ACTIVITY:
Reproduce exactly the lines from the one containing "(pool_done p \/" through the last line of the data, both ends included.

DATASET RECORDS:
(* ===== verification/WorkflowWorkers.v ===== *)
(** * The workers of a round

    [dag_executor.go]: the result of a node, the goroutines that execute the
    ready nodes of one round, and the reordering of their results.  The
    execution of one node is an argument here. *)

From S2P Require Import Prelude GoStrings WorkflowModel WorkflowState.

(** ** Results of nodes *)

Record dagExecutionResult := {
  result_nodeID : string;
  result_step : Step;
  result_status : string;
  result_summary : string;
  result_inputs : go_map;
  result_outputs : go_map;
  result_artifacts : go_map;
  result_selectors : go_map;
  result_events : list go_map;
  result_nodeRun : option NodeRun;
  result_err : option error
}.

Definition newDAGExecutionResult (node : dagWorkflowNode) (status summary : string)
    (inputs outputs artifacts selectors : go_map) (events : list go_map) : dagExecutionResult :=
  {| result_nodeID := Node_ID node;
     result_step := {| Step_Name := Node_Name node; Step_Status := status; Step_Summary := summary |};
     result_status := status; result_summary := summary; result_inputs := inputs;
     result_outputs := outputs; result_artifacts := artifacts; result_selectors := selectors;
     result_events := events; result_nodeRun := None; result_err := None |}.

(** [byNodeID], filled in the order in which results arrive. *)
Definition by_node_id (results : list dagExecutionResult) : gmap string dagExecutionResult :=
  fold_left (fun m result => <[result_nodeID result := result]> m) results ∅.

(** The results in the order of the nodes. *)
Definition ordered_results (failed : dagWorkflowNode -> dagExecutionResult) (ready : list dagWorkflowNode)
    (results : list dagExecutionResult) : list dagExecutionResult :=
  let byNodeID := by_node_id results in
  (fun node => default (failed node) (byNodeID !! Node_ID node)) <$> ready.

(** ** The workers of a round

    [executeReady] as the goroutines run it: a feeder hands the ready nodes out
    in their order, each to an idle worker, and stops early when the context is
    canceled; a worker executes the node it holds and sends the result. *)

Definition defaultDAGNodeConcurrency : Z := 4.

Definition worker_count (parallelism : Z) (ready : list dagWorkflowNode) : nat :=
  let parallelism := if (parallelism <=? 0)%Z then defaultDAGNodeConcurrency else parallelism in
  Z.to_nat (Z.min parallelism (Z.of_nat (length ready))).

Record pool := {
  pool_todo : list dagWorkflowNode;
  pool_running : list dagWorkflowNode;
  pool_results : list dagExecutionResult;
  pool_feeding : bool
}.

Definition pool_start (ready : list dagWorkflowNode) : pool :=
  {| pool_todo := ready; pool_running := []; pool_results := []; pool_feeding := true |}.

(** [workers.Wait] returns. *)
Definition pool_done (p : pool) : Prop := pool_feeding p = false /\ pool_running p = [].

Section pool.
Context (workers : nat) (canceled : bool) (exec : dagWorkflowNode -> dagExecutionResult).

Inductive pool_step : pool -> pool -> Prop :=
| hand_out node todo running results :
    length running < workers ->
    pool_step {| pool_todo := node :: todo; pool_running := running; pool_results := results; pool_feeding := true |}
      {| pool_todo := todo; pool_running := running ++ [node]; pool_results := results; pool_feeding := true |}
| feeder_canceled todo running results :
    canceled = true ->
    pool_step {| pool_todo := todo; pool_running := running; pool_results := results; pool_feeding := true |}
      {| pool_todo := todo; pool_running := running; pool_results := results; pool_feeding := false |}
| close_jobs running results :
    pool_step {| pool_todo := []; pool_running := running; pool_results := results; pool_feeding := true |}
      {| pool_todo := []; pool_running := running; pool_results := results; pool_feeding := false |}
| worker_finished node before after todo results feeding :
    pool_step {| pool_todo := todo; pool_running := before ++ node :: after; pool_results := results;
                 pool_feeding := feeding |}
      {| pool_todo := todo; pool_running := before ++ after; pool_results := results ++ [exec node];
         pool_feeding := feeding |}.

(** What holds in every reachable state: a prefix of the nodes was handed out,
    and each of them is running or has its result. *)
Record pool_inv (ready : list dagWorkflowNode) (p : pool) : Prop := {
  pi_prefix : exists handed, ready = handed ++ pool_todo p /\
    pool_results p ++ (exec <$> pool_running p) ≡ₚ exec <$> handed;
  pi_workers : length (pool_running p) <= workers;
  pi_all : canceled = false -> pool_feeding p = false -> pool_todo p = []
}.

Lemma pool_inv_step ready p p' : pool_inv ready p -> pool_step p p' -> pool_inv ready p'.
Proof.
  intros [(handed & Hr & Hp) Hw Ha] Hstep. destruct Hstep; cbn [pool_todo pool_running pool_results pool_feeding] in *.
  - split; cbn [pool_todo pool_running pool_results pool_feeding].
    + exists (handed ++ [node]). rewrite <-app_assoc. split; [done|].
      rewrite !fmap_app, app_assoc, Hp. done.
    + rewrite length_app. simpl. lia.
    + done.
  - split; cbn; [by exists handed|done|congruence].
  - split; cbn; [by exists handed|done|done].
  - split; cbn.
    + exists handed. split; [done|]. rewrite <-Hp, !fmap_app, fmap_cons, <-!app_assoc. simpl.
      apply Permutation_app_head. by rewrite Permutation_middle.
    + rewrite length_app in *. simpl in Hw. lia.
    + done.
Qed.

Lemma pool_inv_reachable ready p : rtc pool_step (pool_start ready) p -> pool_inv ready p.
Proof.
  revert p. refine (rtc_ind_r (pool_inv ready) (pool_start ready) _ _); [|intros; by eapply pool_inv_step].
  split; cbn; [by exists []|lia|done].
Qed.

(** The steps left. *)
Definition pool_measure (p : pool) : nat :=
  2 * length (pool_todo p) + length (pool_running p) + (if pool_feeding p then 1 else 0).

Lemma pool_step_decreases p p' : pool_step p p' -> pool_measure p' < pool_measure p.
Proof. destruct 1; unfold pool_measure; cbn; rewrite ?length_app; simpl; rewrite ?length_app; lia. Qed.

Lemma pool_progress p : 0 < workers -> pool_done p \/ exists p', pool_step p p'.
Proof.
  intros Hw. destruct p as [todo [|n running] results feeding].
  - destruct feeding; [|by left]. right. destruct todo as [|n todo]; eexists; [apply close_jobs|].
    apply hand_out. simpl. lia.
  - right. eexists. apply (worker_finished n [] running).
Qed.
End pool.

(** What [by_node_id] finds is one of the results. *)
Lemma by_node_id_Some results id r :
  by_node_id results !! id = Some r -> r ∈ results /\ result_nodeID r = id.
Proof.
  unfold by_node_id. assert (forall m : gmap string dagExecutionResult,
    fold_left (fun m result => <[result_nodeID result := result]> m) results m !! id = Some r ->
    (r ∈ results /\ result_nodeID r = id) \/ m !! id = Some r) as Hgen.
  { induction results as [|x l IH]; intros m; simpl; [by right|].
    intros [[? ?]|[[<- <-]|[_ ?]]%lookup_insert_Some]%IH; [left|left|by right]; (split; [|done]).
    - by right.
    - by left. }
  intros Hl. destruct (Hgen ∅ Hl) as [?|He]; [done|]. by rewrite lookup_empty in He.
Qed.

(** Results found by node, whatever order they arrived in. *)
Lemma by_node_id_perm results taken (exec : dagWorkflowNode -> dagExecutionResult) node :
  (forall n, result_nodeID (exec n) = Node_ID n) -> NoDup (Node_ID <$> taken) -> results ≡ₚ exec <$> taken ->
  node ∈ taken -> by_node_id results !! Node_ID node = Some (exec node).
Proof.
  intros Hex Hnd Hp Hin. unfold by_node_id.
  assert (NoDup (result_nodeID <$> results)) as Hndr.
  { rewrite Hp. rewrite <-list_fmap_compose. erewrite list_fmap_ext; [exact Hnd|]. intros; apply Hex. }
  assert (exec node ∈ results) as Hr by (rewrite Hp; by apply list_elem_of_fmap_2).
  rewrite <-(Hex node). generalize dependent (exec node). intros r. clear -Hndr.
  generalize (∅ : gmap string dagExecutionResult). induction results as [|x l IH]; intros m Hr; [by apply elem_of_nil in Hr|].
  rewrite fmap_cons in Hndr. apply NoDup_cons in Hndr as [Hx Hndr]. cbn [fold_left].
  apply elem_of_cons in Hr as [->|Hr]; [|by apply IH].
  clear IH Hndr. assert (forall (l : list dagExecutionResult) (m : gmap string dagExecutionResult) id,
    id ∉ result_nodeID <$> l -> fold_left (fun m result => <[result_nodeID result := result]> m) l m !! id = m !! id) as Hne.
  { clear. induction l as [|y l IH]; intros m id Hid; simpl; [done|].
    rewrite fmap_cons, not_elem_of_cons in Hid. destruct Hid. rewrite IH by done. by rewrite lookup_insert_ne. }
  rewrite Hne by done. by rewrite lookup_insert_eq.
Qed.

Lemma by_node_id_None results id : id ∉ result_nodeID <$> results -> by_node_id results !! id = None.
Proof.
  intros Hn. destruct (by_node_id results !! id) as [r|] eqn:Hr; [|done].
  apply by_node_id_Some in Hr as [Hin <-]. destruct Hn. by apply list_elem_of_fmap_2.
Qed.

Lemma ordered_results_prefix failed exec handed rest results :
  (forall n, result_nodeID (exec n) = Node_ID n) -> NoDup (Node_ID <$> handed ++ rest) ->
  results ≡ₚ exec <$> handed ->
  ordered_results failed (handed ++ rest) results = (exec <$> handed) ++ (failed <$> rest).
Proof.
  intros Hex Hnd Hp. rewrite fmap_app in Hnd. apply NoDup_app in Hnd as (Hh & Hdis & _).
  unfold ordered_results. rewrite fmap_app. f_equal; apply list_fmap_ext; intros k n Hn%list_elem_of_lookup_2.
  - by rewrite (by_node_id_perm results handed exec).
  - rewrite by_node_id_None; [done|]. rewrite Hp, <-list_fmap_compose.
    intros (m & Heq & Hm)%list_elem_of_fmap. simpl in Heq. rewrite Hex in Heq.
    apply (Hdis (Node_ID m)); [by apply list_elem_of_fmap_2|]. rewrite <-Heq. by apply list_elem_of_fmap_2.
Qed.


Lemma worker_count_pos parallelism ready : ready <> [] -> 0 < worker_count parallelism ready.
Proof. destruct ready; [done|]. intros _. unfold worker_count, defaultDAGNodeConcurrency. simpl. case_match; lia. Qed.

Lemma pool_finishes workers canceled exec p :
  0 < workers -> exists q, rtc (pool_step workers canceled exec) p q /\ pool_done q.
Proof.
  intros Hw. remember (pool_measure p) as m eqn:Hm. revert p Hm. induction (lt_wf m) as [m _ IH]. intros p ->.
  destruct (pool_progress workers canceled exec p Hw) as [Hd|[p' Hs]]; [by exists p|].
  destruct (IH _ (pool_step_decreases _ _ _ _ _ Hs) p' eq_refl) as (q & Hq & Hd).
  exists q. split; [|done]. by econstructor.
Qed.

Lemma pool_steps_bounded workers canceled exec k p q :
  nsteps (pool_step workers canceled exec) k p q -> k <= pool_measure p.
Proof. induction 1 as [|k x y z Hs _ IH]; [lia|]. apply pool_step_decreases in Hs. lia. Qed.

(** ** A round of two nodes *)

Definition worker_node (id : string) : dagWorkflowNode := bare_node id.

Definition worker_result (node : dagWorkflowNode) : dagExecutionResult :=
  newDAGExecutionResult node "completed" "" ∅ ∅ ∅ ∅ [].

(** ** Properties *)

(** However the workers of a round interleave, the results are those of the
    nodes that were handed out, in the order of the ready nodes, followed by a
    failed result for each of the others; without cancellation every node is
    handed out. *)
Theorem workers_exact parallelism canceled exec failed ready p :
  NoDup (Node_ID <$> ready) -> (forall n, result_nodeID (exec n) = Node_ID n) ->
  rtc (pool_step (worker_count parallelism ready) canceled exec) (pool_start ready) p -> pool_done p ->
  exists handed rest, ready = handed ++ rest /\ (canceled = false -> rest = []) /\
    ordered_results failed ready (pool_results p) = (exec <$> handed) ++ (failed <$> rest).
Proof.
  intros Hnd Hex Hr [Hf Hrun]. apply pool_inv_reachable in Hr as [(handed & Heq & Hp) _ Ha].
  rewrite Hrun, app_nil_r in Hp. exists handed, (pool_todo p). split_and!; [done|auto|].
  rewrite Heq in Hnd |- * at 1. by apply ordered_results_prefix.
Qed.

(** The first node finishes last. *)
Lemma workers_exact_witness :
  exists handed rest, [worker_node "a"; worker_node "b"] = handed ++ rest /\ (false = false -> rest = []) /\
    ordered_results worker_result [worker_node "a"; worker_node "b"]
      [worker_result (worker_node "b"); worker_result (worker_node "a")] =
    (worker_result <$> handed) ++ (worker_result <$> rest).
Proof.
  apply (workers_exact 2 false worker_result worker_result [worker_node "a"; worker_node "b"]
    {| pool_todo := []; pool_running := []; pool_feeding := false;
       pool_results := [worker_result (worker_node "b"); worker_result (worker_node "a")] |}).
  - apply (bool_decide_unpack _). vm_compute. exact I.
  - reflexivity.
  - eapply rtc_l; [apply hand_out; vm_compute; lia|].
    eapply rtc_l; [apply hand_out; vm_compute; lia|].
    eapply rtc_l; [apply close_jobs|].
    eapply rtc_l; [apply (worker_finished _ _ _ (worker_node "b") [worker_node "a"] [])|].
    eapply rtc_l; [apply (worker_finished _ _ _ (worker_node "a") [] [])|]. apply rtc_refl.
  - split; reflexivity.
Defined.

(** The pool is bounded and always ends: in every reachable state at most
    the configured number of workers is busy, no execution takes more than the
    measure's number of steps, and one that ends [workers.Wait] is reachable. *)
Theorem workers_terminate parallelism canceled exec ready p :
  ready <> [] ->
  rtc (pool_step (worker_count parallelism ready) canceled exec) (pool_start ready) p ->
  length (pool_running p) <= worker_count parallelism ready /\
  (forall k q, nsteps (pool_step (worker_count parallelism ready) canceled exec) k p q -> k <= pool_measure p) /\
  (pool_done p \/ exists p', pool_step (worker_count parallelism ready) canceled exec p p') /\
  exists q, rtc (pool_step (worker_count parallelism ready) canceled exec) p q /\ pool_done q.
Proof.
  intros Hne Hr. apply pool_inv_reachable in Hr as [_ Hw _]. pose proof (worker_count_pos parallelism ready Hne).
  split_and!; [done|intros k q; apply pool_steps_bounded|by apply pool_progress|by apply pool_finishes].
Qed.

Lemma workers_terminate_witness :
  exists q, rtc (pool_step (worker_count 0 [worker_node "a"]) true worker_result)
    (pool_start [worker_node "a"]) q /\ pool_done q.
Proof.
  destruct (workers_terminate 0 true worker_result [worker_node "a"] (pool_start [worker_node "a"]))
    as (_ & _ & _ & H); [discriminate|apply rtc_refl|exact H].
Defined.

YOUR RESPONSE:
  (pool_done p \/ exists p', pool_step (worker_count parallelism ready) canceled exec p p') /\
  exists q, rtc (pool_step (worker_count parallelism ready) canceled exec) p q /\ pool_done q.
Proof.
  intros Hne Hr. apply pool_inv_reachable in Hr as [_ Hw _]. pose proof (worker_count_pos parallelism ready Hne).
  split_and!; [done|intros k q; apply pool_steps_bounded|by apply pool_progress|by apply pool_finishes].
Qed.

Lemma workers_terminate_witness :
  exists q, rtc (pool_step (worker_count 0 [worker_node "a"]) true worker_result)
    (pool_start [worker_node "a"]) q /\ pool_done q.
Proof.
  destruct (workers_terminate 0 true worker_result [worker_node "a"] (pool_start [worker_node "a"]))
    as (_ & _ & _ & H); [discriminate|apply rtc_refl|exact H].
Defined.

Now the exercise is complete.